Stored items:
(** ** More on [runSearch] *)

(** How a search ends, by its four ways out. *)
Lemma runSearch_outcomes KEY net (cityName : string) (w0 : World) :
  (runSearch KEY net cityName w0).1 = Normal tt ∧
  ((trim cityName = EmptyString ∧ (runSearch KEY net cityName w0).2 = w0) ∨
   (trim cityName ≠ EmptyString ∧ has_key KEY = false ∧
    (runSearch KEY net cityName w0).2 =
      {| app := key_missing_app (app w0); localStorage := localStorage w0;
         requests := requests w0; shown := shown w0 |}) ∨
   (trim cityName ≠ EmptyString ∧ has_key KEY = true ∧
    ∃ c e sent seen,
      (runSearch KEY net cityName w0).2 =
        after_search w0 (failed_app (app w0) c (shown_message e)) sent seen ∧
      ((c = city (app w0) ∧ sent = [GeocodeRequest cityName] ∧
        seen = [searching (app w0)] ∧
        (geocode_settles net cityName = Throw e ∨
         geocode_settles net cityName = Normal None ∧ e = Error "City not found")) ∨
       (∃ g, c = Some g ∧ geocode_settles net cityName = Normal (Some g) ∧
             sent = sent_requests cityName g (units (app w0)) ∧
             seen = [searching (app w0); fetching (app w0) g] ∧
             (weather_settles net g (units (app w0)) = Throw e ∨
              ∃ w f, weather_settles net g (units (app w0)) = Normal (w, f) ∧
                     pickDaily (list_ f) = Throw e)))) ∨
   (trim cityName ≠ EmptyString ∧ has_key KEY = true ∧
    ∃ g w f daily,
      geocode_settles net cityName = Normal (Some g) ∧
      weather_settles net g (units (app w0)) = Normal (w, f) ∧
      pickDaily (list_ f) = Normal daily ∧
      (runSearch KEY net cityName w0).2 =
        {| app := found_app (app w0) g w daily;
           localStorage :=
             <[RECENT_KEY := JSON.stringify (next_recent (recent (app w0)) (name g))]>
               (localStorage w0);
           requests := requests w0 ++ sent_requests cityName g (units (app w0));
           shown := shown w0 ++ [searching (app w0); fetching (app w0) g] |})).
Proof.
  destruct (decide (trim cityName = EmptyString)) as [Hblank|Htext].
  { unfold runSearch. rewrite Hblank. split; [done|]. by left. }
  destruct (has_key KEY) eqn:Hkey.
  - rewrite (runSearch_running KEY net cityName w0 Htext Hkey).
    split; [done|]. right. right. cbn [snd].
    destruct (geocode_settles net cityName) as [[g|]|e] eqn:Hg.
    + destruct (weather_settles net g (units (app w0))) as [[w f]|e] eqn:Hw.
      * destruct (pickDaily (list_ f)) as [daily|e] eqn:Hd.
        -- right. do 2 (split; [done|]). by exists g, w, f, daily.
        -- left. do 2 (split; [done|]).
           exists (Some g), e, (sent_requests cityName g (units (app w0))),
             [searching (app w0); fetching (app w0) g].
           split; [done|]. right. exists g. repeat (split; [done|]).
           right. by exists w, f.
      * left. do 2 (split; [done|]).
        exists (Some g), e, (sent_requests cityName g (units (app w0))),
          [searching (app w0); fetching (app w0) g].
        split; [done|]. right. exists g. repeat (split; [done|]). by left.
    + left. do 2 (split; [done|]).
      exists (city (app w0)), (Error "City not found"), [GeocodeRequest cityName],
        [searching (app w0)].
      split; [done|]. left. repeat (split; [done|]). by right.
    + left. do 2 (split; [done|]).
      exists (city (app w0)), e, [GeocodeRequest cityName], [searching (app w0)].
      split; [done|]. left. repeat (split; [done|]). by left.
  - unfold runSearch, truthy. apply String.eqb_neq in Htext as Htext'.
    rewrite Htext', Hkey. split; [done|]. right. left. done.
Qed.

(** The pattern that takes the four ways out apart. *)
Ltac search_outcomes KEY net n w :=
  destruct (runSearch_outcomes KEY net n w)
    as (_ & [(_ & ->)|[(_ & _ & ->)|[(_ & _ & ?c & ?e & ?sent & ?seen & -> & _)|
             (_ & _ & ?g & ?w & ?f & ?daily & _ & _ & ?Hdaily & ->)]]]).

Lemma shown_message_text e : shown_message e ≠ EmptyString.
Proof.
  unfold shown_message, truthy.
  destruct (String.eqb (message e) EmptyString) eqn:He; simpl; [done|].
  by apply String.eqb_neq in He.
Qed.

Lemma runSearch_returns KEY net (cityName : string) (w0 : World) :
  (runSearch KEY net cityName w0).1 = Normal tt ∧
  units (app (runSearch KEY net cityName w0).2) = units (app w0) ∧
  q (app (runSearch KEY net cityName w0).2) = q (app w0).
Proof.
  split; [apply runSearch_outcomes|]. by search_outcomes KEY net cityName w0.
Qed.

Lemma runSearch_sent KEY net (cityName : string) (w0 : World) :
  requests (runSearch KEY net cityName w0).2 =
    requests w0 ++
      if bool_decide (trim cityName = EmptyString) || negb (has_key KEY) then []
      else match geocode_settles net cityName with
           | Normal (Some g) => sent_requests cityName g (units (app w0))
           | _ => [GeocodeRequest cityName]
           end.
Proof.
  destruct (runSearch_outcomes KEY net cityName w0)
    as (_ & [(Hblank & ->)|[(Htext & Hkey & ->)|
             [(Htext & Hkey & c & e & sent & seen & -> & Hhow)|
              (Htext & Hkey & g & w & f & daily & Hg & _ & _ & ->)]]]).
  - rewrite bool_decide_eq_true_2 by done. by rewrite app_nil_r.
  - rewrite Hkey, orb_true_r. by rewrite app_nil_r.
  - rewrite bool_decide_eq_false_2, Hkey by done. simpl.
    destruct Hhow as [(_ & -> & _ & [Hg|[Hg _]])|(g & _ & Hg & -> & _)];
      by rewrite Hg.
  - rewrite bool_decide_eq_false_2, Hkey by done. simpl. by rewrite Hg.
Qed.
(** * astroNN dataset compiler: catalogue filtering and spectral gap removal

    A shallow embedding of [astroNN/datasets/h5_compiler.py] and
    [astroNN/apogee/apogee_shared.py], and the properties of the dataset
    compiler that the specification states about them; then the parts of
    [astroNN/NN/train.py] and [astroNN/NN/test.py] that select, name and
    predict the labels of the compiled tables.

    Conventions of the embedding.
    - A Python [int] (array index, bitmask flag, data-release number) is a [Z].
    - A numpy array of one dimension is a [list]; an index array is a [list Z].
    - A floating-point catalogue value is an [fval]: a finite number, an
      infinity or NaN.  Comparisons are the IEEE ones (NaN fails every ordered
      comparison and is different from everything).  Rounding and the sign of
      zero are not modelled: arithmetic on finite values is exact.
    - A Python exception is the [Err] case of [result]. *)

From Stdlib Require Import ZArith QArith List Permutation Sorted Lia Ascii.
From stdpp Require Import base tactics list sorting strings.

Local Open Scope Z_scope.

(** ** Exceptions *)

Inductive exn : Type :=
| ValueError (msg : string)
| IndexError
| TypeError.

Inductive result (A : Type) : Type :=
| Ok (a : A)
| Err (e : exn).
Arguments Ok {A} a.
Arguments Err {A} e.

#[export] Instance result_ret : MRet result := fun A a => Ok a.
#[export] Instance result_bind : MBind result := fun A B k r =>
  match r with
  | Ok a => k a
  | Err e => Err e
  end.
#[export] Instance result_fmap : FMap result := fun A B f r =>
  match r with
  | Ok a => Ok (f a)
  | Err e => Err e
  end.

(** ** Floating-point values *)

Inductive fval : Type :=
| FNum (q : Q)
| FInf (negative : bool)
| FNaN.

Definition Qltb (x y : Q) : bool := negb (Qle_bool y x).

(** [x < c], [x > c], [x <= c], [x >= c] and [x != c] for an array element [x]
    and a Python number [c]. *)
Definition f_lt (x : fval) (c : Q) : bool :=
  match x with
  | FNum q => Qltb q c
  | FInf negative => negative
  | FNaN => false
  end.

Definition f_gt (x : fval) (c : Q) : bool :=
  match x with
  | FNum q => Qltb c q
  | FInf negative => negb negative
  | FNaN => false
  end.

Definition f_le (x : fval) (c : Q) : bool :=
  match x with
  | FNum q => Qle_bool q c
  | FInf negative => negative
  | FNaN => false
  end.

Definition f_ge (x : fval) (c : Q) : bool :=
  match x with
  | FNum q => Qle_bool c q
  | FInf negative => negb negative
  | FNaN => false
  end.

Definition f_ne (x : fval) (c : Q) : bool :=
  match x with
  | FNum q => negb (Qeq_bool q c)
  | _ => true
  end.

(** [x / y] on floats; a zero divisor is taken as [+0]. *)
Definition f_div (x y : fval) : fval :=
  match x, y with
  | FNaN, _ | _, FNaN => FNaN
  | FInf _, FInf _ => FNaN
  | FInf s, FNum b => FInf (xorb s (Qltb b 0))
  | FNum _, FInf _ => FNum 0
  | FNum a, FNum b =>
      if Qeq_bool b 0 then (if Qeq_bool a 0 then FNaN else FInf (Qltb a 0))
      else FNum (a / b)
  end.

Definition is_nan (x : fval) : bool :=
  match x with
  | FNaN => true
  | _ => false
  end.

(** ** The numpy primitives the compiler uses *)

Module np.

(** [np.arange(a, b, 1)]: the integers of the half-open range [a, b). *)
Fixpoint count_from (a : Z) (len : nat) : list Z :=
  match len with
  | O => []
  | S len => a :: count_from (a + 1) len
  end.

Definition arange (a b : Z) : list Z := count_from a (Z.to_nat (b - a)).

What you will do:
Your answer must be every line from the entries that contains the string "export", copied as it stands.

Task answer:
#[export] Instance result_ret : MRet result := fun A a => Ok a.
#[export] Instance result_bind : MBind result := fun A B k r =>
#[export] Instance result_fmap : FMap result := fun A B f r =>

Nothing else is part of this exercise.